5. Die Auflösung und Liquidation des Vereins sind durch die Liquidatoren beim zuständigen Registergericht über einen Notar anzuzeigen.

6. Dem Kreisverband ist die Auflösung des Vereins mittels Einschreibebrief unter Beifügung einer Abschrift der Versammlungsniederschrift unverzüglich durch die Liquidatoren mitzuteilen.

7. Die Liquidatoren haben alle Forderungen des Vereins einzuziehen und alle Verbindlichkeiten des Vereins zu begleichen. Bei Auflösung oder Aufhebung des Vereins oder bei Wegfall seines bisherigen Zweckes fällt das Vermögen des Vereins an den Kreisverband, der es unmittelbar und ausschließlich für gemeinnützige Zwecke zu verwenden hat.

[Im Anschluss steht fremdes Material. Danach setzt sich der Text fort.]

(** * A shallow embedding of flux's git checkout layer, of fluxctl's
      polling (backoff, awaitSync) and of the daemon registration handler.

    Source files embedded here:
    - git/operations.go and git/repo.go    (Module [Git])
    - fluxctl's await code, package main   (Module [Fluxctl])
    - http/server/server.go, doRegister    (Module [Server])

    What the program calls but does not contain (the git binary, the wall
    clock, the sync tracker, the websocket upgrade, encoding/json) is an
    interface: a type class whose instance is the environment the code runs
    in.  Every function threads the state of that environment explicitly.

    Part I holds the definitions, Part II the theorems. *)

From Stdlib Require Import ZArith List String Ascii Bool Lia Sorted.
Import ListNotations.

Local Open Scope string_scope.
Local Open Scope list_scope.

(* ################################################################## *)
(** * Part I: definitions                                              *)
(* ################################################################## *)

(* ================================================================== *)
(** ** Go's [strings] and [bufio] helpers used by the sources          *)
(* ================================================================== *)

Module GoStrings.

8. Die Liquidatoren haben die Endabrechnung dem Kreisverband nach Beendigung der Liquidation unverzüglich einzureichen.

9. Die Liquidatoren haben nach Beendigung der Liquidation sämtliche Akten, Kassenbücher, Belege und sonstige Unterlagen dem Kreisverband zu übergeben, der sie 10 Jahre aufbewahrt. Im Übrigen sind die §§ 47 ff. des BGB zu beachten.

10. Dem Kreisverband steht das Recht zu, während der Liquidation die Bücher und alle Unterlagen zu prüfen.